Monitoring

Health #

Starting with v4.8.0, Dependency-Track exposes health information according to the MicroProfile Health specification. Refer to the specification for details on how the exposed endpoints behave (i.e. MicroProfile Health REST interfaces specifications).

Currently, only a single readiness check is included. The database check verifies that database connections can be acquired and used successfully. The check spans both connection pools (see Connection Pooling).

{
    "status": "UP",
    "checks": [
        {
            "name": "database",
            "status": "UP",
            "data": {
                "nontx_connection_pool": "UP",
                "tx_connection_pool": "UP"
            }
        }
    ]
}

Logging #

Logging of the API server is configured via Logback. All distributions of the API server ship with a default Logback configuration. It defines the following behavior:

Log messages from the embedded Jetty server to:
- $HOME/.dependency-track/server.<NUMBER>.log
Log messages from Dependency-Track and the underlying Alpine framework to:
- $HOME/.dependency-track/dependency-track.<NUMBER>.log
- Standard Output
Log security-related messages to:
- $HOME/.dependency-track/dependency-track-audit.<NUMBER>.log
- Standard Output
For log files:
- Create a new log file once the current one exceeds 10MB in size
- Retain a history of up to 9 files per log before overwriting them
Output logs in a human-friendly format

For containerized deployments, $HOME will refer to the /data directory.

Custom Logging Configuration

When operating Dependency-Track in container-centric environments, where logs are typically forwarded from containers’ standard output to a centralized log aggregator (e.g. ElasticSearch, OpenSearch, Splunk), it is desirable to disable logging to disk, and even change the output to a more machine-readable format.

Starting with Dependency-Track v4.9.0, it is possible to provide a custom Logback configuration, and configure JSON as output format (powered by logstash-logback-encoder).

An example configuration file for JSON logging to standard output (logback-json.xml) is included in the API server container image, and can be enabled using the LOGGING_CONFIG_PATH environment variable:

# (Other configuration options omitted for brevity)
docker run -it --rm \
  -e "LOGGING_CONFIG_PATH=logback-json.xml" \
  dependencytrack/apiserver:latest

Refer to the logstash-logback-encoder documentation for advanced customization details.
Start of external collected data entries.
(* ===== verification/NgxStrUtil.v ===== *)
(** * More string routines: nginx/src/core/ngx_string.c

    Copies, comparisons, searches in terminated strings, the printing of a number
    in [ngx_vslprintf], and the stable sort.  A pointer is an index into a list of
    bytes that holds all that may be read, the terminating NUL included. *)
From S2P Require Import Prelude.
From S2P Require Import NgxString.
From S2P Require Import NgxPalloc.
From S2P Require Import NgxCodec.
Import Search.

(** ** Copies *)

(** [ngx_tolower(c)] *)
Definition ngx_tolower (c : Z) : Z := if (65 <=? c) && (c <=? 90) then Z.lor c 32 else c.

(** [ngx_strlow(dst, a + i, n)]: the bytes written. *)
Fixpoint ngx_strlow (a : bytes) (i n : nat) : out bytes :=
  match n with
  | O => Ok []
  | S n' =>
      let! c := rd a i in
      let! r := ngx_strlow a (S i) n' in
      Ok (ngx_tolower c :: r)
  end.

(** [ngx_cpystrn(dst, a + i, n)]: the bytes written. *)
Fixpoint cpystrn (a : bytes) (i n : nat) : out bytes :=
  match n with
  | O => Ok [0]
  | S n' =>
      let! c := rd a i in
      if c =? 0 then Ok [0]
      else let! r := cpystrn a (S i) n' in Ok (c :: r)
  end.

Definition ngx_cpystrn (a : bytes) (i n : nat) : out bytes :=
  match n with O => Ok [] | S n' => cpystrn a i n' end.

(** [ngx_pstrdup(pool, src)]: the address and the contents of the copy. *)
Definition ngx_pstrdup {Osm : OSMem} (pl : pool) (src : bytes) (o : os) : out (option (Z * bytes) * pool * os) :=
  let! (dst, pl, o) := ngx_pnalloc pl (blen src) o in
  match dst with
  | None => Ok (None, pl, o)
  | Some dst => Ok (Some (dst, src), pl, o)
  end.

(** ** Printing a number *)
Definition NGX_INT64_LEN : nat := 20.
Definition HEX : bytes := bs "0123456789ABCDEF".

(** The [do ... while] loops from the end of [temp]; [room] bytes of it are left
    in front of [p]. *)
Fixpoint num_loop (base : Z) (digit : Z -> Z) (room : nat) (v : Z) (p : bytes) : out bytes :=
  match room with
  | O => Undef OutOfBounds
  | S room' =>
      let p := digit (v mod base) :: p in
      let v := v / base in
      if v =? 0 then Ok p else num_loop base digit room' v p
  end.

(** [ui64 & 0xf] and [ui64 >>= 4]. *)
Fixpoint hex_num_loop (table : bytes) (room : nat) (v : Z) (p : bytes) : out bytes :=
  match room with
  | O => Undef OutOfBounds
  | S room' =>
      let p := tbl table (Z.land v 15) :: p in
      let v := Z.shiftr v 4 in
      if v =? 0 then Ok p else hex_num_loop table room' v p
  end.

(** The bytes written to [buf], [left = last - buf]. *)
Definition ngx_sprintf_num (left : nat) (ui64 zero hexadecimal : Z) (width : nat) : out bytes :=
  let! p :=
    (if hexadecimal =? 0 then num_loop 10 (fun d => d + 48) NGX_INT64_LEN ui64 []
     else if hexadecimal =? 1 then hex_num_loop hex NGX_INT64_LEN ui64 []
     else hex_num_loop HEX NGX_INT64_LEN ui64 []) in
  let pad := Nat.min (width - length p) left in
  Ok (replicate pad zero ++ take (left - pad) p).

(** ** Comparisons *)

(** [return c1 - c2] of two [ngx_uint_t]. *)
Definition uint_diff (c1 c2 : Z) : Z := i64 (u64 (c1 - c2)).

(** [ngx_strcasecmp(a + i, b + j)] *)
Fixpoint strcasecmp (fuel : nat) (a : bytes) (i : nat) (b : bytes) (j : nat) : out Z :=
  match fuel with
  | O => NoFuel
  | S f =>
      let! c1 := rd a i in
      let! c2 := rd b j in
      let c1 := lower c1 in
      let c2 := lower c2 in
      if c1 =? c2 then
        if c1 =? 0 then Ok 0 else strcasecmp f a (S i) b (S j)
      else Ok (uint_diff c1 c2)
  end.

Definition ngx_strcasecmp (a : bytes) (i : nat) (b : bytes) (j : nat) : out Z :=
  strcasecmp (S (length a)) a i b j.

(** ['.'] must be the lowest character. *)
Definition dns_char (c : Z) : Z := if c =? 46 then 32 else c.

Fixpoint dns_strcmp (fuel : nat) (a : bytes) (i : nat) (b : bytes) (j : nat) : out Z :=
  match fuel with
  | O => NoFuel
  | S f =>
      let! c1 := rd a i in
      let! c2 := rd b j in
      let c1 := lower c1 in
      let c2 := lower c2 in
      if c1 =? c2 then
        if c1 =? 0 then Ok 0 else dns_strcmp f a (S i) b (S j)
      else Ok (uint_diff (dns_char c1) (dns_char c2))
  end.

Definition ngx_dns_strcmp (a : bytes) (i : nat) (b : bytes) (j : nat) : out Z :=
  dns_strcmp (S (length a)) a i b j.

(** From the last byte to the first; [upper] is the case folding, if any. *)
Fixpoint rcmp_loop (fold : Z -> Z) (a b : bytes) (n : nat) : out Z :=
  let! c1 := rd a n in
  let! c2 := rd b n in
  let c1 := fold c1 in
  let c2 := fold c2 in
  if negb (c1 =? c2) then Ok (c1 - c2)
  else match n with O => Ok 0 | S n' => rcmp_loop fold a b n' end.

Definition upper (c : Z) : Z := if (97 <=? c) && (c <=? 122) then c - 32 else c.

Definition ngx_rstrncmp (a b : bytes) (n : nat) : out Z :=
  match n with O => Ok 0 | S n' => rcmp_loop (fun c => c) a b n' end.
Definition ngx_rstrncasecmp (a b : bytes) (n : nat) : out Z :=
  match n with O => Ok 0 | S n' => rcmp_loop upper a b n' end.

(** [memcmp] and [strncmp] of libc: the sign is that of the first difference. *)
Fixpoint memcmp (a : bytes) (i : nat) (b : bytes) (j : nat) (n : nat) : out Z :=
  match n with
  | O => Ok 0
  | S n' =>
      let! c1 := rd a i in
      let! c2 := rd b j in
      if c1 =? c2 then memcmp a (S i) b (S j) n' else Ok (c1 - c2)
  end.

Fixpoint strncmp (a : bytes) (i : nat) (b : bytes) (j : nat) (n : nat) : out Z :=
  match n with
  | O => Ok 0
  | S n' =>
      let! c1 := rd a i in
      let! c2 := rd b j in
      if c1 =? c2 then if c1 =? 0 then Ok 0 else strncmp a (S i) b (S j) n' else Ok (c1 - c2)
  end.

Definition ngx_memn2cmp (s1 s2 : bytes) (n1 n2 : nat) : out Z :=
  let '(n, z) := if (n1 <=? n2)%nat then (n1, -1) else (n2, 1) in
  let! m := memcmp s1 0 s2 0 n in
  if negb (m =? 0) || (n1 =? n2)%nat then Ok m else Ok z.

(** ** Searches

    Each round of the nested loops reads one byte of [a] and the outer test
    sends the scan on from the next one.  [s2] starts at the first byte of [b]. *)
Fixpoint strnstr_loop (len : nat) (a : bytes) (s1 : nat) (b : bytes) (n : nat) (c2 : Z) : out (option nat) :=
  match len with
  | O => Ok None
  | S len' =>
      let! c1 := rd a s1 in
      if c1 =? 0 then Ok None
      else if negb (c1 =? c2) then strnstr_loop len' a (S s1) b n c2
      else if (len' <? n)%nat then Ok None
      else
        let! r := strncmp a (S s1) b 1 n in
        if negb (r =? 0) then strnstr_loop len' a (S s1) b n c2 else Ok (Some s1)
  end.

(** [strlen] *)
Fixpoint strlen (b : bytes) : out nat :=
  match b with
  | [] => Undef OutOfBounds
  | c :: b' => if c =? 0 then Ok O else let! n := strlen b' in Ok (S n)
  end.

(** [ngx_strnstr(a + s1, b, len)] *)
Definition ngx_strnstr (a : bytes) (s1 : nat) (b : bytes) (len : nat) : out (option nat) :=
  let! c2 := rd b 0 in
  let! n := strlen (drop 1 b) in
  strnstr_loop len a s1 b n c2.

Fixpoint strstrn_loop (fuel : nat) (a : bytes) (s1 : nat) (b : bytes) (n : nat) (c2 : Z) : out (option nat) :=
  match fuel with
  | O => NoFuel
  | S f =>
      let! c1 := rd a s1 in
      if c1 =? 0 then Ok None
      else if negb (c1 =? c2) then strstrn_loop f a (S s1) b n c2
      else
        let! r := strncmp a (S s1) b 1 n in
        if negb (r =? 0) then strstrn_loop f a (S s1) b n c2 else Ok (Some s1)
  end.

Definition ngx_strstrn (a : bytes) (s1 : nat) (b : bytes) (n : nat) : out (option nat) :=
  let! c2 := rd b 0 in strstrn_loop (S (length a)) a s1 b n c2.

Fixpoint strcasestrn_loop (fuel : nat) (a : bytes) (s1 : nat) (b : bytes) (n : nat) (c2 : Z) : out (option nat) :=
  match fuel with
  | O => NoFuel
  | S f =>
      let! c1 := rd a s1 in
      if c1 =? 0 then Ok None
      else if negb (lower c1 =? c2) then strcasestrn_loop f a (S s1) b n c2
      else
        let! r := ngx_strncasecmp a (S s1) b 1 n in
        if negb (r =? 0) then strcasestrn_loop f a (S s1) b n c2 else Ok (Some s1)
  end.

Definition ngx_strcasestrn (a : bytes) (s1 : nat) (b : bytes) (n : nat) : out (option nat) :=
  let! c2 := rd b 0 in
  (* [s2] is a [char *]: the byte is sign-extended *)
  let c2 := u64 (if 128 <=? c2 then c2 - 256 else c2) in
  strcasestrn_loop (S (length a)) a s1 b n (lower c2).

(** ** The stable sort

    The array is a list of elements; [cmp] is the caller's comparison. *)
Section Sort.
Context {A : Type} (cmp : A -> A -> Z).

(** The inner loop, from [p2] down: the final [p2] and the array. *)
Fixpoint shift_loop (p2 : nat) (base : list A) (p : A) : nat * list A :=
  match p2 with
  | O => (O, base)
  | S q =>
      match base !! q with
      | Some x => if 0 <? cmp x p then shift_loop q (<[p2 := x]> base) p else (p2, base)
      | None => (p2, base)
      end
  end.

(** The outer loop; [rounds] elements are left from [p1] on. *)
Fixpoint sort_loop (rounds p1 : nat) (base : list A) : list A :=
  match rounds with
  | O => base
  | S r =>
      match base !! p1 with
      | None => base
      | Some p =>
          let '(p2, base) := shift_loop p1 base p in
          sort_loop r (S p1) (<[p2 := p]> base)
      end
  end.

(** [avail]: [ngx_alloc] has the memory of one element. *)
Definition ngx_sort (avail : bool) (base : list A) : list A :=
  if negb avail then base else sort_loop (length base - 1) 1 base.
End Sort.

Example sort_ex : ngx_sort Z.sub true [3; 1; 2; 1] = [1; 1; 2; 3].
Proof. reflexivity. Qed.
Example strnstr_ex : ngx_strnstr (bs "one two" ++ [0]) 0 (bs "tw" ++ [0]) 7 = Ok (Some 4%nat).
Proof. vm_compute. reflexivity. Qed.
Example num_ex : ngx_sprintf_num 6 255 48 1 4 = Ok (bs "00ff") /\ ngx_sprintf_num 3 12345 32 0 0 = Ok (bs "123").
Proof. vm_compute. done. Qed.
Example dns_ex : ngx_dns_strcmp (bs "a.b" ++ [0]) 0 (bs "a-b" ++ [0]) 0 = Ok (-13).
Proof. vm_compute. reflexivity. Qed.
In order to use a truly custom configuration file, it has to be mounted into the container, e.g.:

# (Other configuration options omitted for brevity)
docker run -it --rm \
  -v "./path/to/logback-custom.xml:/etc/dtrack/logback-custom.xml:ro" \
  -e "LOGGING_CONFIG_PATH=/etc/dtrack/logback-custom.xml" \
  dependencytrack/apiserver:latest

For non-containerized distributions of the API server, a custom configuration file may be provided via the logback.configurationFile JVM property:

# (Other configuration options omitted for brevity)
java -Dlogback.configurationFile=/path/to/logback-custom.xml \
  -jar dependency-track-apiserver.jar

Metrics #

The API server can be configured to expose system metrics via the Prometheus text-based exposition format. They can then be collected and visualized using tools like Prometheus and Grafana. Especially for containerized deployments where directly attaching to the underlying Java Virtual Machine (JVM) is not possible, monitoring system metrics via Prometheus is crucial for observability.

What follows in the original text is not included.